**INSTRUCTIONS TO FOLLOW:** Begin at the line containing "rewrite <- app_assoc." in the data below and go on through the line containing "set (p := if", repeating each line exactly; include both ends and no other line.
DATA TO PROCESS below:
Lemma read_cmds_read s n l : Forall is_read (read_cmds s n l).
Proof. revert l. induction n as [|n IH]; intros l; [done|]. apply Forall_app. by split; [|repeat constructor]. Qed.

Lemma nand_wf_reads A s n l log : nand_wf sc A log -> nand_wf sc A (read_cmds s n l ++ log).
Proof.
  revert l log. induction n as [|n IH]; intros l log Hl; [done|]. cbn [read_cmds].
  rewrite <- app_assoc. apply IH. by apply nand_wf_read.
Qed.

Definition read_done (k : Z) (C V : Z -> Z) A s (cmds : list nand_cmd) s' : Prop :=
  ginv sc k (-1) C V A s' /\ same_map s s' /\ nand_log s' = cmds ++ nand_log s.

Lemma ftl_read_page_spec k C V A l rn ion s :
  ginv sc k (-1) C V A s -> 0 <= l < N ->
  wp (ftl_read_page l rn ion) (fun _ s' => read_done k C V A s [read_cmd s l] s') s.
Proof.
  intros Hg Hl. pose proof (pi_outer _ _ _ _ _ _ _ _ _ _ (gi_pinv _ _ _ _ _ _ _ Hg)) as [Hz _ Hr _ _ _ _].
  unfold ftl_read_page, GET_MAPPING_INFO. st_step. eapply wp_arr_load; [apply lmap_get; lia|].
  set (p := if lmap s l =? -1 then 0 else lmap s l).
  assert (0 <= p < N) as Hp.
  { unfold p. specialize (Hr l Hl). pose proof (pages_bound sc G).
    destruct (Z.eqb_spec (lmap s l) (-1)); lia. }
  st_steps. eapply wp_CALC_FLASH_core; [apply Hg|done|]. st_step.
  eapply wp_CALC_BLOCK_core; [apply Hg|done|]. st_step.
  eapply wp_mono; [eapply wait_for_slot_spec; [apply Hg|by apply flash_of_range]|].
  intros ? s1 Hi1. cbv beta in Hi1. pose proof (ginv_idle _ _ _ _ _ _ _ _ Hg Hi1) as Hg1.
  st_step. eapply wp_CALC_PAGE_core; [apply Hg1|done|]. st_step.
  eapply (pinv_PAGE_READ sc); [apply Hg1|by apply flash_of_range|]. intros t s2 _ Hb2. st_step.
  eapply wp_mono; [apply stat_tick_spec|]. intros ? s3 Hi3. cbv beta in Hi3. st_step. split; [|split].
  - eapply ginv_idle; [|exact Hi3]. eapply ginv_booked; [exact Hg1|exact Hb2|].
    by apply nand_wf_read, Hg1.
  - etrans; [apply same_rest_map, Hi1|]. etrans; [by eapply booked_map|]. apply same_rest_map, Hi3.
  - by rewrite (id_log _ _ Hi3), (bk_log _ _ _ Hb2), (id_log _ _ Hi1).
Qed.
(* ===== verification/Device.v ===== *)
(** * The device: commands, reachable states and what they promise

    The commands the NVMe front end of hw/block/nvme.c issues to the SSD, the
    states they reach from a fresh device, and the properties of those
    states. *)

From Stdlib Require Import ZArith Lia List String.
From stdpp Require Import base tactics numbers list functions strings.
From S2P Require Import Prelude Config State Timing Perf Inverse Nvram Mapping Alloc Flash Invariant Gc Store Ftl Ssd Init.

Open Scope Z_scope.

(** ** Commands *)

Inductive command : Type :=
| Write (request1 : request_meta)
| Read (length sector_nb : Z)
| Discard (length sector_nb : Z)
| Remap (src_lpn dst_lpn len ope : Z).

Definition execute `{Clock} (c : command) : SM Z :=
  match c with
  | Write request1 => SSD_WRITE request1
  | Read length sector_nb => SSD_READ length sector_nb
  | Discard length sector_nb => femu_discard_process length sector_nb
  | Remap src_lpn dst_lpn len ope => SSD_REMAP src_lpn dst_lpn len ope
  end.

(** ** The invariant and the resources, in terms of the state *)

Definition device_inv (sc : ssdconf) (s : ssdstate) : Prop :=
  exists C V A, ginv sc 0 (-1) C V A s.

(** Room for [n] pages and [r] remaps: free pages beyond one superblock, which
    garbage collection copies into; reference counts below their 8 bits;
    interval counters below their 32 bits. *)
Record room (sc : ssdconf) (n r cost : Z) (s : ssdstate) : Prop := mk_room {
  ro_free : n + FLASH_NB sc * PAGE_NB sc - 1 <= ctrs s stat_ppn_free;
  ro_share : forall p, 0 <= p < pages sc -> sharers sc s p + r <= 127;
  ro_remaps : r <= 126;
  ro_count : budget (cost + (pages sc - ctrs s stat_ppn_free)) (ctrs s)
}.

Definition sectors_ok (sc : ssdconf) (length sector_nb : Z) : Prop :=
  0 <= sector_nb /\ 0 <= length < 2 ^ 32 /\ sector_nb + length <= SECTOR_NB sc.

(** The commands the FTL handles without running out of something. *)
Definition admissible (sc : ssdconf) (c : command) (St : store) (s : ssdstate) : Prop :=
  match c with
  | Write request1 => exists n, request_ok sc request1 n /\
      room sc n (request_remaps request1 n) (n * (BLOCK_NB sc + 2) + 2) s
  | Read length sector_nb => sectors_ok sc length sector_nb
  | Discard length sector_nb => sectors_ok sc length sector_nb
  | Remap src dst len ope =>
      0 <= len /\ 0 <= src /\ src + len <= pages sc /\ 0 <= dst /\ dst + len <= pages sc /\
      copies_ok (ope =? REMAP_MOVE) (Z.to_nat len) src dst St /\
      room sc len len (len * (2 * BLOCK_NB sc + 5)) s
  end.

(** The number of pages of a range of sectors. *)
Definition sector_pages (sc : ssdconf) (length sector_nb : Z) : nat :=
  Z.to_nat (span_pages sc (write_span sc sector_nb length)).

(** What a command does to the store; [ver i] is the version the [i]-th page
    of a write carries. *)
Definition effect (sc : ssdconf) (ver : Z -> Z) (c : command) (St St' : store) : Prop :=
  match c with
  | Write request1 => exists n, request_ok sc request1 n /\ request_write sc ver request1 n St St'
  | Read _ _ => St' = St
  | Discard length sector_nb =>
      St' = discards (sector_pages sc length sector_nb) (Z.quot sector_nb (SECTORS_PER_PAGE sc)) St
  | Remap src dst len ope => St' = remap_effect ope (Z.to_nat len) src dst St
  end.

(** ** Reachable states *)

(** A state, what the flash holds in it and the store that represents.  The
    contents follow the commands the FTL issues. *)
Inductive reach `{Clock} (sc : ssdconf) : contents -> store -> ssdstate -> Prop :=
| reach_init ws n D s :
    conf_file ws sc n -> FTL_INIT (Some ws) ssd_zero = Ok tt s -> reach sc D (fun _ => None) s
| reach_step D St s c ver r D' St' s' :
    reach sc D St s -> admissible sc c St s -> execute c s = Ok r s' ->
    effect sc ver c St St' -> evolved sc D s D' s' -> holds sc D' St' s' -> reach sc D' St' s'.

(** ** Lemmas *)

Section DeviceRules.
Context `{Clock}.
Variable sc : ssdconf.
Implicit Types (s : ssdstate) (St : store).

Lemma ginv_geom k g C V A s : ginv sc k g C V A s -> geom sc.
Proof. intros Hg. apply Hg. Qed.

Lemma ginv_free k C V A s : ginv sc k (-1) C V A s -> ctrs s stat_ppn_free = free_pages sc A.
Proof.
  intros Hg. pose proof (ginv_geom _ _ _ _ _ _ Hg) as G.
  pose proof (free_pages_le sc G _ _ _ _ _ _ Hg). pose proof (pages_bound sc G).
  destruct Hg as [[[] [] _] _]. rewrite (sr_free _ _ _ co_stat), vl_count. apply u64_small. lia.
Qed.

Lemma ginv_budget k k' g C V A s :
  ginv sc k g C V A s -> budget k' (ctrs s) -> ginv sc k' g C V A s.
Proof. intros [[[] Hl Ho] Hlog] Hb. constructor; [|done]. by constructor. Qed.

(** The resources of a command in the form its proof uses them. *)
Lemma room_inv n r cost s :
  device_inv sc s -> room sc n r cost s -> exists A,
    ssd_inv sc cost (127 - r) A s /\ n + FLASH_NB sc * PAGE_NB sc - 1 <= free_pages sc A.
Proof.
  intros (C & V & A & Hg) [Hf Hs _ Hc]. exists A. rewrite <- (ginv_free _ _ _ _ _ Hg). split; [|done].
  exists C, V. split.
  - unfold used. rewrite <- (ginv_free _ _ _ _ _ Hg). by eapply ginv_budget.
  - intros q Hq. specialize (Hs q Hq). destruct Hg as [[Hc' _ Ho] _].
    rewrite (nodes_sharers sc _ _ _ _ _ _ Hc' (ou_map _ _ _ _ Ho)) by done. lia.
Qed.

Lemma ssd_inv_device k m A s : 0 <= k -> ssd_inv sc k m A s -> device_inv sc s.
Proof.
  intros Hk (C & V & Hg & _). exists C, V, A. eapply ginv_le; [|exact Hg].
  pose proof (free_pages_le sc (ginv_geom _ _ _ _ _ _ Hg) _ _ _ _ _ _ Hg). unfold used. lia.
Qed.

Lemma device_geom s : device_inv sc s -> geom sc.
Proof. intros (C & V & A & Hg). by eapply ginv_geom. Qed.

Lemma write_step D St ver request1 n s :
  device_inv sc s -> holds sc D St s -> request_ok sc request1 n ->
  room sc n (request_remaps request1 n) (n * (BLOCK_NB sc + 2) + 2) s ->
  wp (SSD_WRITE request1) (fun _ s' => device_inv sc s' /\ exists St',
    request_write sc ver request1 n St St' /\ sim sc (D, s) St' s') s.
Proof.
  intros Hd Hsim Hrq Hroom. pose proof (device_geom _ Hd) as G.
  destruct (room_inv _ _ _ _ Hd Hroom) as (A & Hi & Hf). destruct Hroom.
  unfold SSD_WRITE, FTL_WRITE. st_step. eapply wp_mono.
  { eapply (_FTL_WRITE_spec sc G (D, s) 0 (127 - request_remaps request1 n) n A St ver); try done; [|lia..]. by apply sim_here. }
  intros r s' (A' & St' & Hi' & _ & Hw & Hsim'). st_step. split; [eapply (ssd_inv_device 0); [lia|eassumption]|eauto].
Qed.

Lemma read_step D St length sector_nb s :
  device_inv sc s -> holds sc D St s -> sectors_ok sc length sector_nb ->
  wp (SSD_READ length sector_nb) (fun _ s' => device_inv sc s' /\ sim sc (D, s) St s' /\ same_map s s' /\
    nand_log s' = read_cmds sc s (sector_pages sc length sector_nb)
                    (Z.quot sector_nb (SECTORS_PER_PAGE sc)) ++ nand_log s) s.
Proof.
  intros Hd Hsim (Hs & Hl & He). pose proof (device_geom _ Hd) as G. destruct Hd as (C & V & A & Hg).
  pose proof (free_pages_le sc G _ _ _ _ _ _ Hg). unfold SSD_READ, FTL_READ. eapply wp_mono.
  { apply (_FTL_READ_spec sc G (- used sc A) 127 A); [|done..]. exists C, V.
    rewrite Z.add_opp_diag_l. split; [done|]. intros q Hq.
    destruct (ir_entry _ _ _ _ (co_inv _ _ _ _ _ _ _ (pi_core _ _ _ _ _ _ _ _ _ _ (gi_pinv _ _ _ _ _ _ _ Hg))) q Hq)
      as (? & ? & _ & _ & ? & _). done. }
  intros r s' ((C' & V' & Hg' & _) & Hm & Hlog). rewrite Z.add_opp_diag_l in Hg'.
  split; [by exists C', V', A|]. split; [|done].
  eapply sim_reads; [exact Hm|exact Hlog|apply read_cmds_read|by apply sim_here].
Qed.

Lemma discard_step D St length sector_nb s :
  device_inv sc s -> holds sc D St s -> sectors_ok sc length sector_nb ->
  wp (femu_discard_process length sector_nb) (fun r s' => r = SUCCESS /\ device_inv sc s' /\
    sim sc (D, s) (discards (sector_pages sc length sector_nb)
              (Z.quot sector_nb (SECTORS_PER_PAGE sc)) St) s' /\ nand_log s' = nand_log s) s.
Proof.
  intros Hd Hsim (Hs & Hl & He). pose proof (device_geom _ Hd) as G. destruct Hd as (C & V & A & Hg).
  eapply wp_mono.
  { apply (discard_spec sc G (D, s) (- used sc A) 127 A St); [|by apply sim_here|done..]. exists C, V.
    rewrite Z.add_opp_diag_l. split; [done|]. intros q Hq.
    destruct (ir_entry _ _ _ _ (co_inv _ _ _ _ _ _ _ (pi_core _ _ _ _ _ _ _ _ _ _ (gi_pinv _ _ _ _ _ _ _ Hg))) q Hq)
      as (? & ? & _ & _ & ? & _). done. }
  intros r s' (-> & (C' & V' & Hg' & _) & Hsim' & Hlog). rewrite Z.add_opp_diag_l in Hg'.
  split; [done|]. split; [by exists C', V', A|done].
Qed.

Lemma remap_step D St src dst len ope s :
  device_inv sc s -> holds sc D St s -> admissible sc (Remap src dst len ope) St s ->
  wp (SSD_REMAP src dst len ope) (fun r s' => r = SUCCESS /\ device_inv sc s' /\
    sim sc (D, s) (remap_effect ope (Z.to_nat len) src dst St) s') s.
Proof.
  intros Hd Hsim (Hlen & Hs0 & Hs1 & Hd0 & Hd1 & Hok & Hroom). pose proof (device_geom _ Hd) as G.
  destruct (room_inv _ _ _ _ Hd Hroom) as (A & Hi & Hf). destruct Hroom. eapply wp_mono.
  { eapply (SSD_REMAP_spec sc G (D, s) 0 (127 - len) A St); try done; [|lia..]. by apply sim_here. }
  intros r s' (-> & A' & Hi' & Hsim'). split; [done|]. split; [eapply (ssd_inv_device 0); [lia|eassumption]|done].
Qed.

Lemma execute_step c ver D St s :
  device_inv sc s -> holds sc D St s -> admissible sc c St s ->
  wp (execute c) (fun _ s' => device_inv sc s' /\ exists St',
    effect sc ver c St St' /\ sim sc (D, s) St' s') s.
Proof.
  intros Hd Hsim Hadm. destruct c as [rq|length sector|length sector|src dst len ope]; cbn [execute].
  - destruct Hadm as (n & Hrq & Hroom). eapply wp_mono; [by eapply (write_step D St ver)|].
    intros r s' (Hd' & St' & Hw & Hsim'). split; [done|]. exists St'. split; [by exists n|done].
  - eapply wp_mono; [by eapply (read_step D St)|]. intros r s' (Hd' & Hsim' & _). split; [done|].
    by exists St.
  - eapply wp_mono; [by eapply (discard_step D St)|]. intros r s' (_ & Hd' & Hsim' & _).
    split; [done|]. eexists. by split.
  - eapply wp_mono; [by eapply (remap_step D St)|]. intros r s' (_ & Hd' & Hsim').
    split; [done|]. eexists. by split.
Qed.

Lemma blank_device D s : geom sc -> blank sc s -> device_inv sc s /\ holds sc D (fun _ => None) s.
Proof.
  intros G Hb. destruct (blank_inv sc G s 0 Hb ltac:(lia)) as [Hi Hsim].
  split; [eapply (ssd_inv_device 0); [lia|eassumption]|done].
Qed.

Lemma reach_device D St s : reach sc D St s -> device_inv sc s /\ holds sc D St s.
Proof.
  induction 1 as [ws n D s Hcf Hinit|D St s c ver r D' St' s' _ [Hd Hsim] Hadm Hex Heff Hev Hsim'].
  - pose proof (FTL_INIT_spec ws sc n Hcf) as Hw. unfold wp in Hw. rewrite Hinit in Hw.
    destruct Hw as [G Hb]. by apply blank_device.
  - split; [|done]. pose proof (execute_step c ver D St s Hd Hsim Hadm) as Hw. unfold wp in Hw.
    rewrite Hex in Hw. apply Hw.
Qed.
End DeviceRules.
End of DATA TO PROCESS.
**RESPONSE TO THIS EXERCISE:**
  rewrite <- app_assoc. apply IH. by apply nand_wf_read.
Qed.

Definition read_done (k : Z) (C V : Z -> Z) A s (cmds : list nand_cmd) s' : Prop :=
  ginv sc k (-1) C V A s' /\ same_map s s' /\ nand_log s' = cmds ++ nand_log s.

Lemma ftl_read_page_spec k C V A l rn ion s :
  ginv sc k (-1) C V A s -> 0 <= l < N ->
  wp (ftl_read_page l rn ion) (fun _ s' => read_done k C V A s [read_cmd s l] s') s.
Proof.
  intros Hg Hl. pose proof (pi_outer _ _ _ _ _ _ _ _ _ _ (gi_pinv _ _ _ _ _ _ _ Hg)) as [Hz _ Hr _ _ _ _].
  unfold ftl_read_page, GET_MAPPING_INFO. st_step. eapply wp_arr_load; [apply lmap_get; lia|].
  set (p := if lmap s l =? -1 then 0 else lmap s l).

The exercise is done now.